Can we rely on LLMs for making business critical decisions? It seems very convincing that this would be possible, however when it gets to actually implementing this we realize LLMs will remain at least for now as a tool to help making decisions
We are very excited about the release of LLM models, including its chat adaptations like ChatGPT. LLMs have achieved tremendous improvement in the accuracy of language-based predictions. Accuracy has always been a focus in NLP, which has been improving over the years aided by many breakthroughs, including the use of deep learning/neural networks for predictions, vector representations (word2vec, glove, etc.), high dimensional embeddings, transformers, transfer learning, and so on.
For almost all the use-cases we solve using NLP over last decade, we leveraged both probabilistic and deterministic algorithms to ensure its reliability in a real-life enterprise production functions. NLP, as it's based on probabilistic models, (yet) cannot be used by itself as a reliable solution for business-critical use cases. We can safely use it for use cases like classifying customer interactions, reviews, extracting entities, etc. which are tolerant to a few miss classifications or wrong predictions. However, for use cases where we have a monetary value or impact on people/businesses, we need deterministic algorithms or processes in place to ensure accurate processing.

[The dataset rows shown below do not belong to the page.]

(** * PrologOps: unification and backtracking in continuation-passing style

    A shallow embedding of [prologops.cpp].  The C++ program keeps every
    [Term] on the heap and one global trail; functions never return a
    value but call either their continuation [K] or their retry [R].

    - the heap is an arena of cells addressed by [ptr]; [nullptr] is
      address [0] and [new Term()] returns the next free address;
    - the global [gTrail] and the characters written by [printf] are
      components of the machine state;
    - [Retry = std::function<void(void)>] and
      [Continuation = std::function<void(Retry)>] are functions on the
      machine state; since the C++ functions return [void], the "value"
      of a call is whatever the continuation it ends up calling yields;
    - the recursion of [Deref], [Unify], [Member0] ... follows the term
      graph, which may be cyclic, so these functions take a [fuel]
      argument that bounds the call depth.  *)

From stdpp Require Import base list strings.
From Stdlib Require Import ZArith Lia.

Set Warnings "-register-all".

Open Scope string_scope.
Open Scope Z_scope.
Open Scope list_scope.
Open Scope nat_scope.

(** ** Data model *)

(** [Term*]. *)
Definition ptr := nat.
Definition nullptr : ptr := 0.

(** [struct Term]: the tag [mType] selects the live member of the union,
    [eVariable] for [Variable { mIsBound; mReference }] and [eAtom] for
    [Atom { mName; mArity; mTerms[10] }]. *)
Inductive Term : Type :=
| TVariable (mIsBound : bool) (mReference : ptr)
| TAtom (mName : string) (mArity : Z) (mTerms : list ptr).

(** Number of slots of [Atom::mTerms]. *)
Definition Atom_capacity : nat := 10.

(** The machine state: the cells allocated so far (cell [i] of the list
    lives at address [S i]), [gTrail.mTrail], and standard output. *)
Record State : Type := mkState {
  heap : list Term;
  mTrail : list ptr;
  out : string
}.

Definition initial : State := mkState [] [] "".

(** The cell at address [p] of an arena, and the arena after a write to
    that cell. *)
Definition cell_at (h : list Term) (p : ptr) : option Term :=
  match p with
  | O => None
  | S i => h !! i
  end.

Definition set_cell (p : ptr) (c : Term) (h : list Term) : list Term :=
  match p with
  | O => h
  | S i => <[i := c]> h
  end.

(** [*p]: reading through the null pointer or through an address that
    was never allocated has no defined behaviour. *)
Definition load (s : State) (p : ptr) : option Term := cell_at (heap s) p.

Definition store (p : ptr) (c : Term) (s : State) : State :=
  mkState (set_cell p c (heap s)) (mTrail s) (out s).

(** [new Term()] followed by the initialisation of its fields. *)
Definition new_Term (c : Term) (s : State) : ptr * State :=
  (S (length (heap s)), mkState (heap s ++ [c]) (mTrail s) (out s)).

(** [printf]. *)
Definition printf (text : string) (s : State) : State :=
  mkState (heap s) (mTrail s) (String.append (out s) text).

(** ** Results of a run *)

(** A run either ends with a value, or reaches an operation the C++
    standard leaves undefined, or exceeds the depth allowed by [fuel]. *)
Inductive Result (A : Type) : Type :=
| Done (a : A)
| Undefined
| OutOfFuel.
Arguments Done {A} a.
Arguments Undefined {A}.
Arguments OutOfFuel {A}.

Definition Result_bind {A B : Type} (f : A -> Result B) (m : Result A) : Result B :=
  match m with
  | Done a => f a
  | Undefined => Undefined
  | OutOfFuel => OutOfFuel
  end.

#[global] Instance Result_mbind : MBind Result := @Result_bind.
#[global] Instance Result_mret : MRet Result := @Done.

(** [typedef std::function<void(void)> Retry;]
    [typedef std::function<void(Retry)> Continuation;] *)
Definition Retry (A : Type) : Type := State -> Result A.
Definition Continuation (A : Type) : Type := Retry A -> State -> Result A.

(** ** Deref *)

(** [Term* Deref(Term* Root)]: one unit of fuel per test of the loop
    condition. *)
Fixpoint Deref (fuel : nat) (Root : ptr) (s : State) : Result ptr :=
  match fuel with
  | O => OutOfFuel
  | S fuel' =>
      match load s Root with
      | None => Undefined
      | Some (TVariable true mReference) => Deref fuel' mReference s
      | Some _ => Done Root
      end
  end.

(** ** Trail *)

(** [Trail::Add]. *)
Definition Trail_Add (t : ptr) (s : State) : State :=
  mkState (heap s) (mTrail s ++ [t]) (out s).

(** [mTrail.pop_back()]. *)
Definition pop_back (s : State) : State :=
  mkState (heap s) (removelast (mTrail s)) (out s).

(** [mTrail.back()->mVariable.mIsBound = false;]: only the flag is
    written, [mReference] keeps its value.  Writing the [mVariable]
    member of a cell whose live member is [mAtom] is outside the model. *)
Definition clear_IsBound (t : ptr) (s : State) : Result State :=
  match load s t with
  | Some (TVariable _ mReference) => Done (store t (TVariable false mReference) s)
  | _ => Undefined
  end.

(** The loop of [Trail::UnWind]; [back()] on an empty vector is
    undefined.  Every iteration pops one entry, so [fuel] equal to the
    length of the trail is never exhausted. *)
Fixpoint UnWind_loop (fuel : nat) (Index : nat) (s : State) : Result State :=
  if length (mTrail s) =? Index then Done s
  else
    match last (mTrail s) with
    | None => Undefined
    | Some t =>
        match fuel with
        | O => OutOfFuel
        | S fuel' =>
            s' ← clear_IsBound t s;
            UnWind_loop fuel' Index (pop_back s')
        end
    end.

(** [void Trail::UnWind(int Index)]. *)
Definition UnWind (Index : nat) (s : State) : Result State :=
  UnWind_loop (length (mTrail s)) Index s.

(** [void Bind(Term* t0, Term* t1)]. *)
Definition Bind (t0 t1 : ptr) (s : State) : Result State :=
  match load s t0 with
  | Some (TVariable _ _) => Done (Trail_Add t0 (store t0 (TVariable true t1) s))
  | _ => Undefined
  end.

(** ** Unify *)

(** The retry [r] built by [UnifyTerms]:
    [[R, index]() { gTrail.UnWind(index); R(); }]. *)
Definition UnifyTerms_r {A : Type} (R : Retry A) (index : nat) : Retry A :=
  fun s => s' ← UnWind index s; R s'.

(** [Unify] and [UnifyTerms].  A [Term**] into the [mTerms] array of an
    atom is modelled by the slots from that position on: [*t0s] is the
    head, [t0s + 1] the tail, and reading past the last slot is
    undefined.  (Unification never writes to an [mTerms] array.) *)
Fixpoint Unify {A : Type} (fuel : nat) (t0 t1 : ptr)
    (K : Continuation A) (R : Retry A) (s : State) {struct fuel} : Result A :=
  match fuel with
  | O => OutOfFuel
  | S fuel' =>
      t0dr ← Deref fuel t0 s;
      t1dr ← Deref fuel t1 s;
      match load s t0dr with
      | None => Undefined
      | Some (TVariable _ _) =>
          s' ← Bind t0dr t1dr s; K R s'
      | Some (TAtom mName0 mArity0 mTerms0) =>
          match load s t1dr with
          | None => Undefined
          | Some (TVariable _ _) =>
              s' ← Bind t1dr t0dr s; K R s'
          | Some (TAtom mName1 mArity1 mTerms1) =>
              if String.eqb mName1 mName0 && (mArity1 =? mArity0)%Z
              then UnifyTerms fuel' mTerms0 mTerms1 K R mArity0 s
              else R s
          end
      end
  end
with UnifyTerms {A : Type} (fuel : nat) (t0s t1s : list ptr)
    (K : Continuation A) (R : Retry A) (Arity : Z) (s : State) {struct fuel} : Result A :=
  match fuel with
  | O => OutOfFuel
  | S fuel' =>
      if (Arity =? 0)%Z then K R s
      else
        let index := length (mTrail s) in
        let r := UnifyTerms_r R index in
        let k : Continuation A :=
          fun _ => UnifyTerms fuel' (tail t0s) (tail t1s) K r (Arity - 1) in
        match t0s, t1s with
        | t0 :: _, t1 :: _ => Unify fuel' t0 t1 k r s
        | _, _ => Undefined
        end
  end.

For e.g., Assume a simple business process in which we send checks/cash to users based on a handwritten or image of a form they submitted. The system automatically extracts the amount from the submitted form and issues a check. To ensure there is no leakage, we add conditions like human in-loop verification for amounts greater than $1000 and/or check users' past transactions, designation etc before the amount is processed.
The above use case is a simple one and enterprises have thousands of simple and complex use cases, where the impact will be critical to the business if it's incorrectly processed. The tolerance for error depends on individual scenario and trade-offs.
LLMs, irrespective of all the hype it's chat version generated, hasn't changed the above except that the chances of error has significantly been reduced. Since we cannot rely on "chances", we still need deterministic algorithms that can be clearly explained and some times humans in loop to complete business processes. We believe this would remain true as long as we use probabilistic methods in NLP, but then predictions are probabilistic unless we know the states of each of the features that has an impact on the value being predicted, right?
We believe a combination of LLMs, specialized language models, deterministic algorithms or checks and humans will be key to process automation. A lot of manual work that involves straightforward reading or writing can be automated. But anything that needs creativity or decisions within a context will require a more reliable process devoid of hallucinations.
Fun question: Will you cross a river which is average 4ft deep, if you are 6ft tall?